→ **Problem requirements**
Please write out every entry below, word for word.

→ **Material provided**
(* ===== verification/Nacl.v ===== *)
(** * Nacl: the interface of the primitive libraries

    The program calls tweetnacl ([nacl.sign], [nacl.box], [nacl.secretbox],
    [nacl.randomBytes]), ed2curve ([convertPublicKey], [convertSecretKey])
    and an MD5 library ([md5.md5]).  None of them is part of this
    repository.  This file states what the program needs from them:

    - [rng] and the monad [M]: the random source as explicit state, so that
      "draws 24 fresh bytes" is a statement about the state;
    - the class [Primitives]: the cryptographic functions themselves, as
      operations on byte arrays, with the laws the envelope relies on
      (opening what was signed or boxed with matching keys gives the message
      back; the two sides of a box derive the same shared key; the sizes of
      keys, of a signed message and of a box; what ed2curve returns);
    - the argument checks of the tweetnacl API ([nacl_sign], [nacl_box], ...)
      as definitions over the class, with the exceptions tweetnacl throws.

    The theorems of [SaltShaker] are proved for every instance of the class;
    [NaclModel] gives an executable one. *)

From Stdlib Require Import ZArith Lia List String.
From stdpp Require Import base tactics option list numbers.
From S2P Require Import Prelude JsPrims.

(** ** The random source *)

(** The state of the random source: the stream of bytes it will deliver and
    the number of bytes delivered so far. *)
Record rng : Type := Rng {
  entropy : nat -> byte;
  drawn : nat
}.

(** A computation that may draw random bytes and may throw. *)
Abbreviation M := (ST rng).

(** The random source after [n] more bytes. *)
Definition advance (n : nat) (g : rng) : rng := Rng (entropy g) (drawn g + n).

(** The next [n] bytes of the random source. *)
Definition next_bytes (n : nat) (g : rng) : list byte :=
  entropy g <$> seq (drawn g) n.

(** [nacl.randomBytes(n)]. *)
Definition randomBytes (n : nat) : M (list byte) :=
  fun g => (Ok (next_bytes n g), advance n g).

(** ** Sizes *)

Definition sign_publicKeyLength : nat := 32.
Definition sign_secretKeyLength : nat := 64.
Definition sign_seedLength : nat := 32.
Definition box_publicKeyLength : nat := 32.
Definition box_secretKeyLength : nat := 32.
Definition box_nonceLength : nat := 24.
Definition secretbox_keyLength : nat := 32.
Definition secretbox_nonceLength : nat := 24.
Definition sign_signatureLength : nat := 64.
Definition secretbox_overheadLength : nat := 16.

(** ** The primitives and their laws *)

(** The object [nacl.sign.keyPair] returns. *)
Record keyPair : Type := KeyPair {
  publicKey : list byte;
  secretKey : list byte
}.

Definition is_hex_digit (c : Z) : Prop := (48 <= c <= 57 \/ 97 <= c <= 102)%Z.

→ **Task response**
(* ===== verification/Nacl.v ===== *)
(** * Nacl: the interface of the primitive libraries

    The program calls tweetnacl ([nacl.sign], [nacl.box], [nacl.secretbox],
    [nacl.randomBytes]), ed2curve ([convertPublicKey], [convertSecretKey])
    and an MD5 library ([md5.md5]).  None of them is part of this
    repository.  This file states what the program needs from them:

    - [rng] and the monad [M]: the random source as explicit state, so that
      "draws 24 fresh bytes" is a statement about the state;
    - the class [Primitives]: the cryptographic functions themselves, as
      operations on byte arrays, with the laws the envelope relies on
      (opening what was signed or boxed with matching keys gives the message
      back; the two sides of a box derive the same shared key; the sizes of
      keys, of a signed message and of a box; what ed2curve returns);
    - the argument checks of the tweetnacl API ([nacl_sign], [nacl_box], ...)
      as definitions over the class, with the exceptions tweetnacl throws.

    The theorems of [SaltShaker] are proved for every instance of the class;
    [NaclModel] gives an executable one. *)

From Stdlib Require Import ZArith Lia List String.
From stdpp Require Import base tactics option list numbers.
From S2P Require Import Prelude JsPrims.

(** ** The random source *)

(** The state of the random source: the stream of bytes it will deliver and
    the number of bytes delivered so far. *)
Record rng : Type := Rng {
  entropy : nat -> byte;
  drawn : nat
}.

(** A computation that may draw random bytes and may throw. *)
Abbreviation M := (ST rng).

(** The random source after [n] more bytes. *)
Definition advance (n : nat) (g : rng) : rng := Rng (entropy g) (drawn g + n).

(** The next [n] bytes of the random source. *)
Definition next_bytes (n : nat) (g : rng) : list byte :=
  entropy g <$> seq (drawn g) n.

(** [nacl.randomBytes(n)]. *)
Definition randomBytes (n : nat) : M (list byte) :=
  fun g => (Ok (next_bytes n g), advance n g).

(** ** Sizes *)

Definition sign_publicKeyLength : nat := 32.
Definition sign_secretKeyLength : nat := 64.
Definition sign_seedLength : nat := 32.
Definition box_publicKeyLength : nat := 32.
Definition box_secretKeyLength : nat := 32.
Definition box_nonceLength : nat := 24.
Definition secretbox_keyLength : nat := 32.
Definition secretbox_nonceLength : nat := 24.
Definition sign_signatureLength : nat := 64.
Definition secretbox_overheadLength : nat := 16.

(** ** The primitives and their laws *)

(** The object [nacl.sign.keyPair] returns. *)
Record keyPair : Type := KeyPair {
  publicKey : list byte;
  secretKey : list byte
}.

Definition is_hex_digit (c : Z) : Prop := (48 <= c <= 57 \/ 97 <= c <= 102)%Z.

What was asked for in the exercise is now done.